(* ===== verification/ConfigEndpoint.v ===== *)
(** * ConfigEndpoint: framework/config/endpoint.go

    Network endpoints as configuration directives name them.  net/url's Parse is a
    parameter; net.SplitHostPort and net.JoinHostPort are the functions of net. *)
From S2P Require Import Prelude GoStr GoText ExtErrors ConfigParser.
From Stdlib Require Import Ascii ZifyBool.

Local Open Scope Z_scope.

(** ** net.SplitHostPort and net.JoinHostPort *)

Definition colon : ascii := of_byte 58.
Definition open_bracket : ascii := of_byte 91.
Definition close_bracket : ascii := of_byte 93.

Definition JoinHostPort (host port : string) : string :=
  if has_byte colon host || has_byte (of_byte 37) host then "[" +:+ host +:+ "]:" +:+ port
  else host +:+ ":" +:+ port.

Definition addr_error {A} (addr why : string) : Result gerror A :=
  Err (EForeign ("address " +:+ addr +:+ ": " +:+ why) None None None).
Definition SplitHostPort (hostport : string) : Result gerror (string * string) :=
  match LastIndexByte hostport colon with
  | None => addr_error hostport "missing port in address"
  | Some i =>
    let finish host (j k : nat) :=
      if has_byte open_bracket (str_drop j hostport) then addr_error hostport "unexpected '[' in address"
      else if has_byte close_bracket (str_drop k hostport) then addr_error hostport "unexpected ']' in address"
      else Ok (host, str_drop (S i) hostport) in
    if HasPrefix hostport "[" then
      match IndexByte hostport close_bracket with
      | None => addr_error hostport "missing ']' in address"
      | Some last =>
        if (S last =? String.length hostport)%nat then addr_error hostport "missing port in address"
        else if (S last =? i)%nat then finish (str_drop 1 (str_take last hostport)) 1%nat (S last)
        else if HasPrefix (str_drop (S last) hostport) ":" then addr_error hostport "too many colons in address"
        else addr_error hostport "missing port in address"
      end
    else
      let host := str_take i hostport in
      if has_byte colon host then addr_error hostport "too many colons in address" else finish host O O
  end.

(** ** Endpoint *)

Record Endpoint := mkEndpoint {
  end_Original : string;
  end_Scheme : string;
  end_Host : string;
  end_Port : string;
  end_Path : string
}.

(** Endpoint.String *)
Definition Endpoint_String (e : Endpoint) : string :=
  if decide (end_Original e <> "") then end_Original e
  else if decide (end_Scheme e = "unix") then "unix://" +:+ end_Path e
  else if decide (end_Host e = "" /\ end_Port e = "") then ""
  else
    let s := if decide (end_Scheme e = "") then "" else end_Scheme e +:+ "://" in
    let host := if has_byte colon (end_Host e) then "[" +:+ end_Host e +:+ "]" else end_Host e in
    let s := s +:+ host in
    let s := if decide (end_Port e = "") then s else s +:+ ":" +:+ end_Port e in
    if decide (end_Path e = "") then s else s +:+ end_Path e.

Definition Network (e : Endpoint) : string := if decide (end_Scheme e = "unix") then "unix" else "tcp".
Definition Address (e : Endpoint) : string :=
  if decide (end_Scheme e = "unix") then end_Path e else JoinHostPort (end_Host e) (end_Port e).
Definition IsTLS (e : Endpoint) : bool := bool_decide (end_Scheme e = "tls").

(** The fields of url.URL that ParseEndpoint reads *)
Record URL := mkURL { u_Scheme : string; u_Opaque : string; u_Host : string; u_Path : string }.

Section Parse.
Context (url_Parse : string -> Result gerror URL) (RuntimeDirectory : string).
(** Printf's %+v of the URL *)
Context (url_show : URL -> string).

Definition ParseEndpoint (str : string) : Result gerror Endpoint :=
  u ← url_Parse str;
  if decide (u_Scheme u = "tcp" \/ u_Scheme u = "tls") then
    let host := if decide (u_Host u = "" /\ u_Opaque u <> "") then u_Opaque u else u_Host u in
    let '(host, port) :=
      match SplitHostPort host with
      | Ok hp => hp
      | Err _ => match SplitHostPort (host +:+ ":") with Ok hp => hp | Err _ => (host, "") end
      end in
    if decide (port = "") then Err (EErrorf "port is required" None)
    else Ok (mkEndpoint str (u_Scheme u) host port (u_Path u))
  else if decide (u_Scheme u = "unix") then
    let path := if decide (u_Path u = "" /\ u_Opaque u <> "") then u_Opaque u else u_Path u in
    let actualPath := u_Host u +:+ path in
    let actualPath := if IsAbs actualPath then actualPath else Join RuntimeDirectory actualPath in
    Ok (mkEndpoint str (u_Scheme u) "" "" actualPath)
  else Err (EErrorf ("unsupported scheme: " +:+ str +:+ " (" +:+ url_show u +:+ ")") None).
End Parse.

Example split_host_port :
  map SplitHostPort ["mx.example.org:25"; "[::1]:25"; "mx"; "::1:25"; "[::1]"; "a[b:1"; ":25"]
  = [Ok ("mx.example.org", "25"); Ok ("::1", "25"); addr_error "mx" "missing port in address";
     addr_error "::1:25" "too many colons in address"; addr_error "[::1]" "missing port in address";
     addr_error "a[b:1" "unexpected '[' in address"; Ok ("", "25")].
Proof. vm_compute. reflexivity. Qed.
(* ===== verification/Dns.v ===== *)
(** * Dns: framework/dns/dnssec.go

    ExtResolver, the lookups that report whether the answer was authenticated by
    DNSSEC.  The client of miekg/dns is the class [DnsLib]; a query that fails gives
    an error.  The messages carry the fields the source reads. *)
From S2P Require Import Prelude GoStr ExtErrors.
From Stdlib Require Import ZifyBool.

Local Open Scope Z_scope.

(** dns.TLSA *)
Record TLSA := mkTLSA { tlsa_Usage : Z; tlsa_Selector : Z; tlsa_MatchingType : Z; tlsa_Certificate : string }.
Global Instance TLSA_eq_dec : EqDecision TLSA.
Proof. solve_decision. Defined.

(** net.MX *)
Record MX := mkMX { mx_Host : string; mx_Pref : Z }.

Inductive rr :=
| RR_A (name addr : string)
| RR_AAAA (name addr : string)
| RR_CNAME (target : string)
| RR_MX (host : string) (pref : Z)
| RR_TXT (txt : list string)
| RR_PTR (ptr : string)
| RR_TLSA (rec : TLSA)
| RR_other.
Inductive qtype := TypeA | TypeAAAA | TypeCNAME | TypeMX | TypeTXT | TypePTR | TypeTLSA.
Global Instance qtype_eq_dec : EqDecision qtype.
Proof. solve_decision. Defined.

Record dns_msg := mkDnsMsg { msg_Rcode : Z; msg_AuthenticatedData : bool; msg_Answer : list rr }.
Definition no_ad (m : dns_msg) : dns_msg := mkDnsMsg (msg_Rcode m) false (msg_Answer m).

Class DnsLib (W : Type) := {
  dns_Exchange : string -> qtype -> string -> Prog W (Result gerror dns_msg);  (* name, type, server *)
  dns_Fqdn : string -> string;
  dns_TLSAName : string -> string -> string -> Result gerror string;
  dns_ReverseAddr : string -> Result gerror string;
  is_loopback : string -> bool                                  (* net.ParseIP and IP.IsLoopback *)
}.

Definition RcodeSuccess : Z := 0.
Definition RcodeNameError : Z := 3.

Definition IsNotFound (err : error) : bool :=
  match err with
  | Some (EDNS _ notfound _ _) => notfound
  | Some (ERCode _ code) => code =? RcodeNameError
  | _ => false
  end.

Section Resolver.
Context {W : Type} `{!DnsLib W}.

Record ExtResolver := mkExtResolver { er_Servers : list string }.

(** The loop of exchange over the servers, with the response and the error so far *)
Fixpoint exchange_loop (name : string) (t : qtype) (servers : list string) (resp : option dns_msg) (lastErr : error)
    : Prog W (option dns_msg * error) :=
  match servers with
  | [] => mret (resp, lastErr)
  | srv :: servers =>
    r ← dns_Exchange name t srv;
    match r with
    | Err e => exchange_loop name t servers None (Some e)
    | Ok resp =>
      if negb (msg_Rcode resp =? RcodeSuccess) then
        exchange_loop name t servers (Some resp) (Some (ERCode name (msg_Rcode resp)))
      else mret (Some (if is_loopback srv then resp else no_ad resp), None)
    end
  end.
(** exchange, and the callers' test of the error; with no server there is neither a
    response nor an error, and the callers dereference nil. *)
Definition exchange (e : ExtResolver) (name : string) (t : qtype) : Prog W (Result gerror dns_msg) :=
  '(resp, err) ← exchange_loop name t (er_Servers e) None None;
  match err, resp with
  | Some e, _ => mret (Err e)
  | None, Some resp => mret (Ok resp)
  | None, None => panic "invalid memory address or nil pointer dereference"
  end.

Definition AuthLookupAddr (e : ExtResolver) (addr : string) : Prog W (bool * list string * error) :=
  match dns_ReverseAddr addr with
  | Err e => mret (false, [], Some e)
  | Ok revAddr =>
    resp ← exchange e revAddr TypePTR;
    match resp with
    | Err e => mret (false, [], Some e)
    | Ok resp => mret (msg_AuthenticatedData resp, omap (fun r => match r with RR_PTR p => Some p | _ => None end) (msg_Answer resp), None)
    end
  end.

Definition AuthLookupMX (e : ExtResolver) (name : string) : Prog W (bool * list MX * error) :=
  resp ← exchange e (dns_Fqdn name) TypeMX;
  match resp with
  | Err e => mret (false, [], Some e)
  | Ok resp =>
    mret (msg_AuthenticatedData resp, omap (fun r => match r with RR_MX h p => Some (mkMX h p) | _ => None end) (msg_Answer resp), None)
  end.

Definition AuthLookupTXT (e : ExtResolver) (name : string) : Prog W (bool * list string * error) :=
  resp ← exchange e (dns_Fqdn name) TypeTXT;
  match resp with
  | Err e => mret (false, [], Some e)
  | Ok resp =>
    mret (msg_AuthenticatedData resp, omap (fun r => match r with RR_TXT l => Some (String.concat "" l) | _ => None end) (msg_Answer resp), None)
  end.

(** The names of the A, or AAAA, records: the last one counts. *)
Definition a_names (t : qtype) (answer : list rr) : list string :=
  omap (fun r => match r, t with
                 | RR_A name _, TypeA => Some name
                 | RR_AAAA name _, TypeAAAA => Some name
                 | _, _ => None
                 end) answer.
Definition CheckCNAMEAD (e : ExtResolver) (host : string) : Prog W (bool * string * error) :=
  resp ← exchange e (dns_Fqdn host) TypeA;
  match resp with
  | Err e => mret (false, "", Some e)
  | Ok resp =>
    let '(ad, rname) := match last (a_names TypeA (msg_Answer resp)) with
                        | Some name => (msg_AuthenticatedData resp, name)
                        | None => (false, "")
                        end in
    if decide (rname = "") then
      resp ← exchange e (dns_Fqdn host) TypeAAAA;
      match resp with
      | Err _ => mret (ad, rname, None)
      | Ok resp =>
        match last (a_names TypeAAAA (msg_Answer resp)) with
        | Some name => mret (msg_AuthenticatedData resp, name, None)
        | None => mret (ad, rname, None)
        end
      end
    else mret (ad, rname, None)
  end.

Definition AuthLookupCNAME (e : ExtResolver) (host : string) : Prog W (bool * string * error) :=
  resp ← exchange e (dns_Fqdn host) TypeCNAME;
  match resp with
  | Err e => mret (false, "", Some e)
  | Ok resp =>
    let targets := omap (fun r => match r with RR_CNAME c => Some c | _ => None end) (msg_Answer resp) in
    mret (msg_AuthenticatedData resp, default "" (head targets), None)
  end.

Definition addrs_of (t : qtype) (answer : list rr) : list string :=
  omap (fun r => match r, t with
                 | RR_A _ addr, TypeA => Some addr
                 | RR_AAAA _ addr, TypeAAAA => Some addr
                 | _, _ => None
                 end) answer.
Definition AuthLookupIPAddr (e : ExtResolver) (host : string) : Prog W (bool * list string * error) :=
  resp ← exchange e (dns_Fqdn host) TypeAAAA;
  let '(aaaaFailed, v6ad, v6addrs) :=
    match resp with
    | Err _ => (true, false, [])
    | Ok resp => (false, msg_AuthenticatedData resp, addrs_of TypeAAAA (msg_Answer resp))
    end in
  resp ← exchange e (dns_Fqdn host) TypeA;
  match resp with
  | Err e =>
    if (aaaaFailed : bool) then mret (false, [], Some e)
    else mret (false, v6addrs, None)
  | Ok resp =>
    let v4ad := msg_AuthenticatedData resp in
    let v4addrs := addrs_of TypeA (msg_Answer resp) in
    mret (v4ad, (if negb v6ad && negb v4ad then v6addrs ++ v4addrs
                 else (if v6ad then v6addrs else []) ++ v4addrs), None)
  end.
Definition AuthLookupHost (e : ExtResolver) (host : string) : Prog W (bool * list string * error) :=
  '(ad, addrs, err) ← AuthLookupIPAddr e host;
  match err with Some _ => mret (false, [], err) | None => mret (ad, addrs, None) end.

Definition AuthLookupTLSA (e : ExtResolver) (service network domain : string) : Prog W (bool * list TLSA * error) :=
  match dns_TLSAName domain service network with
  | Err e => mret (false, [], Some e)
  | Ok name =>
    resp ← exchange e (dns_Fqdn name) TypeTLSA;
    match resp with
    | Err e => mret (false, [], Some e)
    | Ok resp => mret (msg_AuthenticatedData resp, omap (fun r => match r with RR_TLSA t => Some t | _ => None end) (msg_Answer resp), None)
    end
  end.
End Resolver.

+++

▶ **ABOUT THIS EXERCISE**
Return exactly, and only, the lines above starting at the line that contains "(** dns.TLSA *)" and ending at the line that contains "(ptr : string)".

▶ **PROBLEM SOLUTION**
(** dns.TLSA *)
Record TLSA := mkTLSA { tlsa_Usage : Z; tlsa_Selector : Z; tlsa_MatchingType : Z; tlsa_Certificate : string }.
Global Instance TLSA_eq_dec : EqDecision TLSA.
Proof. solve_decision. Defined.

(** net.MX *)
Record MX := mkMX { mx_Host : string; mx_Pref : Z }.

Inductive rr :=
| RR_A (name addr : string)
| RR_AAAA (name addr : string)
| RR_CNAME (target : string)
| RR_MX (host : string) (pref : Z)
| RR_TXT (txt : list string)
| RR_PTR (ptr : string)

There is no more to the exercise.